Prior to the implementation of CHPS in the mid-1990s, there were large geographic disparities in access to health care in Ghana, with 70% of Ghanaians living over 8 km from a provider.1 Clinical indicators were also concerning. Life expectancy was 57 years, total fertility rate was 5.6 births, contraceptive prevalence was 17%, and the under-5 mortality rate was 127 per 1000 live births.2
How population health management was integrated into health reform:
A small pilot of the Community Health Planning and Strategy (CHPS) program began in 1990 in Navrongo, Kassena-Nankana District. This program was designed to reorient care to the community level through geographic empanelment of care teams to approximately 4500-5000 individuals. Clinical nurses known as community health officers (CHOs) delivered community-based care to their panel through proactive population outreach during home visits.

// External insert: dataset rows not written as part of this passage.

(* ===== verification/Timestamp.v ===== *)
(** * Time stamps ([src/base/Timestamp.h], [src/base/Timestamp.cpp])

    A [Timestamp] is its count of microseconds since the epoch.  A [double]
    is an IEEE 754 binary64 number of the Standard Library's [SpecFloat]. *)

From Stdlib Require Import SpecFloat.
From S2P Require Import Prelude Decimal Date TimeZone.

Module Timestamp.

Definition kMicroSecondsPerSecond : Z := 1000000.

Definition invalid : Z := 0.
Definition valid (t : Z) : bool := t >? 0.
Definition secondsSinceEpoch (t : Z) : Z := Z.quot t kMicroSecondsPerSecond.
Definition fromUnixTime (t microseconds : Z) : Z :=
  i64 (i64 (t * kMicroSecondsPerSecond) + microseconds).
(** [gettimeofday] fills in [tv]. *)
Definition now (tv_sec tv_usec : Z) : Z := i64 (i64 (tv_sec * kMicroSecondsPerSecond) + tv_usec).

(** ** Doubles *)
Definition double : Type := spec_float.
Definition double_of_Z (z : Z) : double := binary_normalize 53 1024 z 0 false.
Definition dmul (x y : double) : double := SFmul 53 1024 x y.
Definition ddiv (x y : double) : double := SFdiv 53 1024 x y.
(** [x > 0.0] *)
Definition dpositive (x : double) : bool :=
  match SFcompare x (S754_zero false) with Some Gt => true | _ => false end.

(** [static_cast<int64_t>(x)]: truncates; [None] when the value does not fit. *)
Definition int64_of_double (x : double) : option Z :=
  match x with
  | S754_zero _ => Some 0
  | S754_finite s m e =>
      let a := if 0 <=? e then Z.shiftl (Zpos m) e else Z.shiftr (Zpos m) (- e) in
      let v := if s then - a else a in
      if (- 2 ^ 63 <=? v) && (v <? 2 ^ 63) then Some v else None
  | _ => None
  end.

Definition timeDifference (high low : Z) : double :=
  ddiv (double_of_Z (i64 (high - low))) (double_of_Z kMicroSecondsPerSecond).

Definition addTime (timestamp : Z) (seconds : double) : outcome Z :=
  match int64_of_double (dmul seconds (double_of_Z kMicroSecondsPerSecond)) with
  | Some delta => Ok (i64 (timestamp + delta))
  | None => Err OutOfBounds
  end.

(** ** Printing *)
Definition toString (t : Z) : list byte :=
  let seconds := Z.quot t kMicroSecondsPerSecond in
  let microseconds := Z.rem t kMicroSecondsPerSecond in
  snprintf 31 (dec seconds ++ bytes "." ++ dec0 6 microseconds).

Definition toFormattedString (t : Z) (showMicroseconds : bool) : list byte :=
  let seconds := Z.quot t kMicroSecondsPerSecond in
  let tm_time := TimeZone.gmtime_r seconds in
  let d := decw 4 (TimeZone.tm_year tm_time + 1900)%int ++
           dec0 2 (TimeZone.tm_mon tm_time + 1)%int ++ dec0 2 (TimeZone.tm_mday tm_time) ++
           bytes " " ++ dec0 2 (TimeZone.tm_hour tm_time) ++ bytes ":" ++
           dec0 2 (TimeZone.tm_min tm_time) ++ bytes ":" ++ dec0 2 (TimeZone.tm_sec tm_time) in
  if showMicroseconds then
    let microseconds := i32 (Z.rem t kMicroSecondsPerSecond) in
    snprintf 64 (d ++ bytes "." ++ dec0 6 microseconds)
  else snprintf 64 d.

Lemma pad_left_value w s : dec_value (pad_left Byte.x30 w s) = dec_value s.
Proof.
  unfold pad_left, dec_value. rewrite fmap_app.
  induction (Z.to_nat (w - zlen s)) as [|n IH]; [done|]. simpl replicate.
  rewrite <-IH. done.
Qed.

Lemma dec_nonneg z : 0 <= z -> dec z = dec_nat z.
Proof. intros. unfold dec. by rewrite (proj2 (Z.ltb_ge z 0)). Qed.

(** A time stamp at or after the epoch prints without being cut off as
    its seconds, a point and six digits, and both numbers read back to the
    time stamp. *)
Theorem toString_reads_back t :
  0 <= t < 2 ^ 63 ->
  exists s u, toString t = s ++ bytes "." ++ u /\ zlen u = 6 /\
    dec_value s * kMicroSecondsPerSecond + dec_value u = t.
Proof.
  intros Ht. unfold toString, kMicroSecondsPerSecond.
  rewrite Z.quot_div_nonneg, Z.rem_mod_nonneg by lia.
  pose proof (Z.mod_pos_bound t 1000000 ltac:(lia)).
  assert (0 <= t / 1000000 < 10 ^ 13) by (split; [apply Z.div_pos; lia|apply Z.div_lt_upper_bound; lia]).
  rewrite dec_nonneg by lia. exists (dec_nat (t / 1000000)), (dec0 6 (t mod 1000000)).
  pose proof (dec_nat_length (t / 1000000) 13 ltac:(lia) ltac:(lia)).
  assert (zlen (dec0 6 (t mod 1000000)) = 6) as E by (apply zlen_dec0; lia).
  split_and!; [|done|].
  - unfold snprintf. apply ztake_all. rewrite !zlen_app, E.
    change (zlen (bytes ".")) with 1. lia.
  - rewrite dec_value_dec_nat by lia. unfold dec0. rewrite (proj2 (Z.ltb_ge _ 0)) by lia.
    rewrite pad_left_value, dec_value_dec_nat by lia. pose proof (Z.div_mod t 1000000). lia.
Qed.

Lemma toString_reads_back_witness :
  exists s u, toString 1700000000000042 = s ++ bytes "." ++ u /\ zlen u = 6 /\
    dec_value s * kMicroSecondsPerSecond + dec_value u = 1700000000000042.
Proof. apply toString_reads_back. lia. Defined.

(** Half a second later, and the difference of the two times. *)
Example addTime_half :
  addTime 1700000000000000 (ddiv (double_of_Z 1) (double_of_Z 2)) = Ok 1700000000500000.
Proof. vm_compute. reflexivity. Qed.

End Timestamp.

CHOs’ work was supplemented by trained volunteers who provided services such as oral rehydration, family planning, and support for CHOs in immunization and antenatal care.3 The pilot program was planned as a quasi-experimental study and was found to be successful; the total fertility rate in the region decreased by one birth, knowledge of contraceptive methods increased, and women reported a desire to have fewer children.4 As a result, the program was integrated into the national health policy in Ghana in 1999 and – with the support of substantial implementation research - the program was gradually scaled nationally. Implementation research found that community engagement was integral to the success and longevity of the program. Community input has been integrated throughout planning of the program; one component of the implementation guide is “15 Steps and Milestones for CHPS Implementation” which identifies multiple opportunities for community leaders and end-users to provide feedback and sign off on implementation activities.5
Outcomes & Impact:
Scale-up has been slower than planned due to financial and logistical constraints on CHO recruitment, training, and deployment as well as challenges with information systems, resources, planning, and effective leadership.3 While 85% of districts had initiated planning and training in 2003 – four years after scale-up - few had progressed and initiated service delivery.1 Despite this, the Upper East Region, the poorest in Ghana, has experienced remarkable scale up since 1999 with health coverage five times the national average, and CHPS is now present in all of the districts in Ghana.3 6 The Ghana Health Service is still working to improve CHPS coverage and achieve Universal Health Coverage. The CHPS model has inspired reforms throughout Africa including in Ethiopia, Burkina Faso, Tanzania, Nigeria, and Sierra Leone.7 The 2016 annual report form the Ghana Health Service found that Ghana has nearly 95% immunization coverage and a neonatal mortality rate of 6.28 per 1000 live births.